Verifiable Homomorphic Linear Combinations in Multi-Instance Time-Lock Puzzles

Time-Lock Puzzles (TLPs) have been developed to securely transmit sensitive information into the future without relying on a trusted third party. Multi-instance TLP is a scalable variant of TLP that enables a server to efficiently find solutions to different puzzles provided by a client at once. Nevertheless, existing multi-instance TLPs lack support for (verifiable) homomorphic computation. To address this limitation, we introduce the "Multi-Instance partially Homomorphic TLP" (MH-TLP), a multi-instance TLP supporting efficient verifiable homomorphic linear combinations of puzzles belonging to a client. It ensures anyone can verify the correctness of computations and solutions. Building on MH-TLP, we further propose the "Multi-instance Multi-client verifiable partially Homomorphic TLP" (MMH-TLP).

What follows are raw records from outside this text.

(** C9: in both setups, when a builder with an entry in
    [subsystem_options] comes before another builder in declaration order,
    every key of that entry is in the keyword arguments with which the
    later builder's [build_mission] is called, and, when that call builds a
    system, in those of its [mission_inputs] and [mission_outputs] calls
    too: the three calls receive the one accumulated dictionary. *)
Theorem kwargs_accumulate_across_builders l1 s1 l2 s2 l3 ov k :
  k ∈ dom ov ->
  (forall rho o,
     UnsteadySolvedODE.core_subsystems o = l1 ++ s1 :: l2 ++ s2 :: l3 ->
     UnsteadySolvedODE.subsystem_options o !! name s1 = Some ov ->
     let m := UnsteadySolvedODE.setup rho o in
     let kw := kwargs_at (UnsteadySolvedODE.subsystem_options o)
                 (UnsteadySolvedODE.initial_kwargs o) (l1 ++ s1 :: l2) s2 in
     k ∈ dom kw /\ called m s2 BuildMission kw /\
     (is_Some (build_mission s2 kw) ->
      called m s2 MissionInputs kw /\ called m s2 MissionOutputs kw)) /\
  (forall o,
     GroundrollODE.core_subsystems o = l1 ++ s1 :: l2 ++ s2 :: l3 ->
     GroundrollODE.subsystem_options o !! name s1 = Some ov ->
     let m := GroundrollODE.setup o in
     let kw := kwargs_at (GroundrollODE.subsystem_options o)
                 (GroundrollODE.initial_kwargs o) (l1 ++ s1 :: l2) s2 in
     k ∈ dom kw /\ called m s2 BuildMission kw /\
     (is_Some (build_mission s2 kw) ->
      called m s2 MissionInputs kw /\ called m s2 MissionOutputs kw)).
Proof.
  intros Hk. split.
  - intros rho o Hcs Hov. cbn zeta.
    split; [by eapply kwargs_at_keeps_override|].
    assert (Hcs' : UnsteadySolvedODE.core_subsystems o
                   = (l1 ++ s1 :: l2) ++ s2 :: l3)
      by (by rewrite Hcs, <- app_assoc).
    destruct (U_setup_builder rho o _ _ _ Hcs') as [C B].
    split; [exact C|]. intros [s Hs]. exact (proj2 (B s Hs)).
  - intros o Hcs Hov. cbn zeta.
    split; [by eapply kwargs_at_keeps_override|].
    assert (Hcs' : GroundrollODE.core_subsystems o
                   = (l1 ++ s1 :: l2) ++ s2 :: l3)
      by (by rewrite Hcs, <- app_assoc).
    destruct (G_setup_builder o _ _ _ Hcs') as [C B].
    split; [exact C|]. intros [s Hs]. exact (proj2 (B s Hs)).
Qed.

(** At the overridden example phases the key the aerodynamics entry wrote
    reaches the calls of the propulsion builder. *)
Lemma kwargs_accumulate_witness :
  let kw : Kwargs :=
    <["solve_alpha" := PyBool true]>
      (<["method" := PyStr "low_speed"]>
         (<["aviary_inputs" := PyObj "aviary_options"]>
            (<["num_nodes" := PyInt 3]> ∅))) in
  kwargs_at example_overrides
    (UnsteadySolvedODE.initial_kwargs example_phase_overridden)
    [core_aerodynamics] core_propulsion = kw /\
  called (UnsteadySolvedODE.setup example_rho_sl example_phase_overridden)
    core_propulsion BuildMission kw /\
  called (UnsteadySolvedODE.setup example_rho_sl example_phase_overridden)
    core_propulsion MissionInputs kw /\
  called (GroundrollODE.setup example_groundroll_overridden)
    core_propulsion MissionOutputs kw.
Proof.
  cbn zeta.
  assert (Hk : "solve_alpha" ∈ dom ({[ "solve_alpha" := PyBool true ]} : Kwargs)).
  { apply elem_of_dom. exists (PyBool true). apply lookup_singleton_eq. }
  destruct (kwargs_accumulate_across_builders [] core_aerodynamics []
              core_propulsion [] _ _ Hk) as [HU HG].
  assert (Ho : example_overrides !! name core_aerodynamics
               = Some ({[ "solve_alpha" := PyBool true ]} : Kwargs)).
  { apply lookup_singleton_eq. }
  destruct (HU example_rho_sl example_phase_overridden eq_refl Ho)
    as (_ & CB & CIO).
  destruct (HG example_groundroll_overridden eq_refl Ho) as (_ & _ & GIO).
  assert (E : kwargs_at example_overrides
                (UnsteadySolvedODE.initial_kwargs example_phase_overridden)
                [core_aerodynamics] core_propulsion
              = <["solve_alpha" := PyBool true]>
                  (<["method" := PyStr "low_speed"]>
                     (<["aviary_inputs" := PyObj "aviary_options"]>
                        (<["num_nodes" := PyInt 3]> ∅)))).
  { vm_compute. reflexivity. }
  split; [exact E|].
  change (GroundrollODE.subsystem_options example_groundroll_overridden)
    with example_overrides in GIO.
  change (GroundrollODE.initial_kwargs example_groundroll_overridden)
    with (UnsteadySolvedODE.initial_kwargs example_phase_overridden) in GIO.
  change (UnsteadySolvedODE.subsystem_options example_phase_overridden)
    with example_overrides in CB, CIO.
  cbn [app] in CB, CIO, GIO.
  rewrite E in CB, CIO, GIO.
  split; [exact CB|].
  split; [exact (proj1 (CIO (ex_intro _ _ eq_refl)))
         | exact (proj2 (GIO (ex_intro _ _ eq_refl)))].
Defined.

(** ** Propeller map ingestion *)

Lemma in_aliases_inl v : PropellerMap.in_aliases (inl v) = Some v.
Proof. destruct v; vm_compute; reflexivity. Qed.

Section ReadDataFacts.
Variable convert_units : Q -> string -> string -> option Q.
Variable default_prop_units : PropellerMap.PropModelVariables -> string.
Variable get_val : string -> PropellerMap.PyExc + Z.

Let read_column := PropellerMap.read_column convert_units default_prop_units get_val.
Let read_loop := PropellerMap.read_loop convert_units default_prop_units get_val.

Lemma read_column_unrecognized message w st h val units :
  read_column message w st (inr h, (val, units)) =
  match get_val Settings.VERBOSITY with
  | inl e => (w, inl e)
  | inr verbosity =>
      (if (1 <=? verbosity)%Z
       then w ++ [PropellerMap.unrecognized_warning message (inr h)] else w,
       inr {| PropellerMap._original_data :=
                <[inr h := val]> (PropellerMap._original_data st);
              PropellerMap.data := PropellerMap.data st;
              PropellerMap.propeller_variables :=
                PropellerMap.propeller_variables st |})
  end.
Proof. reflexivity. Qed.

Lemma read_column_recognized message w st v val units :
  read_column message w st (inl v, (val, units)) =
  match mapM (fun i => convert_units i units (default_prop_units v)) val with
  | Some val' =>
      (w, inr {| PropellerMap._original_data :=
                   <[inl v := val']> (PropellerMap._original_data st);
                 PropellerMap.data := PropellerMap.data st;
                 PropellerMap.propeller_variables :=
                   <[v := default_prop_units v]>
                     (PropellerMap.propeller_variables st) |})
  | None => (w, inl (PropellerMap.units_error default_prop_units message units v))
  end.
Proof.
  unfold read_column, PropellerMap.read_column. by rewrite in_aliases_inl.
Qed.

Lemma read_loop_cons message w st c cols :
  read_loop message w st (c :: cols)
  = match read_column message w st c with
    | (w', inr st') => read_loop message w' st' cols
    | (w', inl e) => (w', inl e)
    end.
Proof. reflexivity. Qed.
End ReadDataFacts.

(** C7: the code at files with an unrecognized column.  The verbosity is
    asked of [self.get_val], which is [om.System.get_val] and raises inside
    [__init__].  On the file with a Mach and an RPM column the load ends
    in that [TypeError] at the RPM column: no warning is issued, the column
    is not skipped and the Mach column is lost, where the claim has the
    column skipped with a warning and the load continued.  On the file
    with the RPM column alone the load ends in the same [TypeError], not
    in the exception for a file without valid variables.  The branch
    itself does what the claim says: with a [get_val] that returns a
    verbosity of one, the first file loads with the warning for the RPM
    column and the Mach number as its variable. *)
Theorem unrecognized_column_aborts_load :
  recognized_header ("RPM", ([1000 # 1]%Q, "rpm")) = false /\
  PropellerMap.load same_units_only all_unitless PropellerMap.System_get_val
    mach_rpm_file "prop.csv"
  = ([], inl (PropellerMap.TypeError "'NoneType' object is not subscriptable")) /\
  PropellerMap.load same_units_only all_unitless PropellerMap.System_get_val
    rpm_file "prop.csv"
  = ([], inl (PropellerMap.TypeError "'NoneType' object is not subscriptable")) /\
  exists st,
    PropellerMap.load same_units_only all_unitless (verbosity_of_options 1)
      mach_rpm_file "prop.csv"
    = (["<prop.csv>: header <RPM> was not recognized, and will be skipped"],
       inr st) /\
    dom (PropellerMap.propeller_variables st) = {[ PropellerMap.MACH ]}.
Proof.
  split; [vm_compute; reflexivity|].
  split; [vm_compute; reflexivity|].
  split; [vm_compute; reflexivity|].
  eexists. split; [vm_compute; reflexivity|].
  apply set_eq. intros v. rewrite elem_of_dom, elem_of_singleton.
  destruct v; vm_compute; split;
    try discriminate; try reflexivity; try (intros [? [=]]); eauto.
Qed.

(** C8: a file with a Mach and a thrust-coefficient column only, in either
    order, whose values convert to the expected units, loads;
    [propeller_variables] then has exactly the keys MACH and CT, and the
    data for CP and J are empty sequences. *)
Theorem mach_ct_file_loads
    convert_units default_prop_units get_val file data_file
    mach um ct uc mach' ct' :
  file data_file = [("mach", (mach, um)); ("ct", (ct, uc))] \/
  file data_file = [("ct", (ct, uc)); ("mach", (mach, um))] ->
  mapM (fun i => convert_units i um (default_prop_units PropellerMap.MACH)) mach
  = Some mach' ->
  mapM (fun i => convert_units i uc (default_prop_units PropellerMap.CT)) ct
  = Some ct' ->
  exists st,
    PropellerMap.load convert_units default_prop_units get_val file data_file
    = ([], inr st) /\
    dom (PropellerMap.propeller_variables st)
    = {[ PropellerMap.MACH; PropellerMap.CT ]} /\
    PropellerMap.data st !! PropellerMap.CP = Some [] /\
    PropellerMap.data st !! PropellerMap.J = Some [] /\
    PropellerMap.data st !! PropellerMap.MACH = Some mach' /\
    PropellerMap.data st !! PropellerMap.CT = Some ct'.
Proof.
  intros Hfile Hm Hc.
  assert (Rm : PropellerMap.resolve_header "mach" = inl PropellerMap.MACH)
    by (vm_compute; reflexivity).
  assert (Rc : PropellerMap.resolve_header "ct" = inl PropellerMap.CT)
    by (vm_compute; reflexivity).
  assert (Am : PropellerMap.in_aliases (inl PropellerMap.MACH) = Some PropellerMap.MACH)
    by apply in_aliases_inl.
  assert (Ac : PropellerMap.in_aliases (inl PropellerMap.CT) = Some PropellerMap.CT)
    by apply in_aliases_inl.
  assert (Dinit : forall v, PropellerMap.data PropellerMap.init_state !! v = Some []).
  { intros []; vm_compute; reflexivity. }
  assert (Oinit : forall v,
             PropellerMap._original_data PropellerMap.init_state !! inl v = Some []).
  { intros []; vm_compute; reflexivity. }
  unfold PropellerMap.load, PropellerMap._read_data, PropellerMap.read_data_file,
    PropellerMap.read_columns.
  destruct Hfile as [-> | ->];
    cbn [fmap list_fmap fst snd PropellerMap.read_loop PropellerMap.read_column];
    rewrite Rm, Rc, Am, Ac, Hm, Hc; cbn [PropellerMap.propeller_variables];
    (rewrite bool_decide_eq_false_2 by apply insert_non_empty);
    eexists; (split; [reflexivity|]);
    cbn [PropellerMap.propeller_variables PropellerMap.copy_data
         PropellerMap.data PropellerMap._original_data];
    (split; [change (PropellerMap.propeller_variables PropellerMap.init_state)
               with (∅ : gmap PropellerMap.PropModelVariables string);
             rewrite !dom_insert_L, dom_empty_L; set_solver|]);
    rewrite !map_lookup_imap, !Dinit; cbn [mbind option_bind];
    repeat split;
    repeat first [ rewrite lookup_insert_eq | rewrite lookup_insert_ne by discriminate ];
    try reflexivity; apply Oinit.
Qed.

It not only supports all the features of MH-TLP but also allows for verifiable homomorphic linear combinations of puzzles from different clients. Our schemes refrain from using asymmetric-key cryptography for verification and, unlike most homomorphic TLPs, do not require a trusted third party. A comprehensive cost analysis demonstrates that our schemes scale linearly with the number of clients and puzzles.